Jens Ropers wrote:
It's just too bleedin complicated to get money
into the e-gold system.
If e-gold already WAS a pervasive world currency, accepted as
frequently as, say, VISA cards, THEN it probably would make sense to
make it difficult to move money into or out of the e-gold system. This
would make sure most parties keep their funds in their e-gold accounts
and pay each other, circulating the money that way, yadda, yadda,
yadda. It would NOT be nice to thus make things difficult, but it
would make sense. Seeing however that e-gold is an "also-ran" in the
e-payment market, this just doesn't make effin sense. As a user, I
expect a single page where I can punch in a few numbers and be done.

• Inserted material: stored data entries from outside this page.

(** X15: for a positive batch size the batches of [fetch_pubmed_details]
    are the identifiers in order, cut into pieces that are not empty and
    have at most [batch_size] elements; their number is the length of the
    list divided by [batch_size], rounded up. *)
Theorem batches_cover (pmids : list string) (batch_size : nat) :
  1 <= batch_size ->
  List.concat (batches pmids batch_size) = pmids /\
  Forall (fun b => 1 <= List.length b <= batch_size) (batches pmids batch_size) /\
  List.length pmids <= batch_size * List.length (batches pmids batch_size) /\
  (pmids <> [] ->
   batch_size * (List.length (batches pmids batch_size) - 1) < List.length pmids).
Proof.
intro H.
destruct (range_from_batches pmids batch_size H (List.length pmids) 0)
  as (C & F & L1 & L2); [lia|]. cbn zeta in *.
unfold batches, range_step. rewrite length_map.
split; [exact C|]. split; [apply Forall_map; exact F|].
split; [lia|]. intro Hne.
destruct pmids as [|x l]; [congruence|].
rewrite Nat.sub_0_r in L2. apply L2. simpl.
destruct (Nat.ltb_spec 0 (S (List.length l))); [discriminate | lia].
Qed.

Lemma batches_cover_witness :
  List.concat (batches ["31"; "32"; "33"; "34"; "35"] 2) = ["31"; "32"; "33"; "34"; "35"] /\
  List.length (batches ["31"; "32"; "33"; "34"; "35"] 2) = 3.
Proof.
split; [apply (proj1 (batches_cover ["31"; "32"; "33"; "34"; "35"] 2 ltac:(lia)))|].
reflexivity.
Defined.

e-gold will only grow if they CATER FOR END USERS, with the
possibility of e-gold internal money circulation arriving almost as an
afterthought.
...
I apologize for my tardy response, if response is desired... I've been
traveling.
It is difficult to compare e-gold in an apples-to-apples way to other
payment systems. All other online payment systems (whether prominent or
"also-ran") function as credit card intermediaries, enabling the
recipient to accept payment from someone who wants to pay using their
credit card. The majority of adults on earth though not only have never
had a credit card but are unbanked altogether. Is there any prospect
that these invisible masses suffer from an up-til-now frustrated desire
to make donations to the Wiki Foundation? Who can say? It is certain
though they won't be using PayPal, iBill, CCBill, MoneyBookers, Neteller
or any other such system anytime soon because they absolutely can't. But
nothing prevents them from accepting e-gold payments and making e-gold
payments.
The purported inconvenience of exchanging conventional currencies for
e-gold is entirely a function of the deficiencies of existing payment
systems. An e-gold payment features cash-like finality. The exchange
intermediary who accepts a credit card payment and clicks an e-gold
payment in fulfillment will lose money because of the fraud risk of
accepting plastic. This is the same reason you can't use your credit
card at the currency exchange kiosk at the airport.
But to reiterate - the Foundation's only interest should be to attract
some of the e-gold that's already zipping around out there [how the
donor acquired the e-gold is immaterial]. Last year, e-gold users
collectively received (and made, of course) $700 million worth of
e-gold payments.
I'm not the Wikimedia Foundation, but if I was the Wikimedia
Foundation, then I would stay well clear of e-gold unless and until
they get their act together. It's not in our interest to make it
difficult and frustrating for people to donate money to us. (Plus it's
not in our interest to have that money in a "currency" we can't use to
pay for, say, new Apache boxen -- ie. we ultimately need to put the
dough into WMF bank accounts anyway.)
My net salary is paid in e-gold. I therefore don't really need a bank. I
hold value in the form of e-gold and use OmniPay as an intermediary for
using that value to pay mortgage, credit card bills or anything else
where otherwise I might send a check.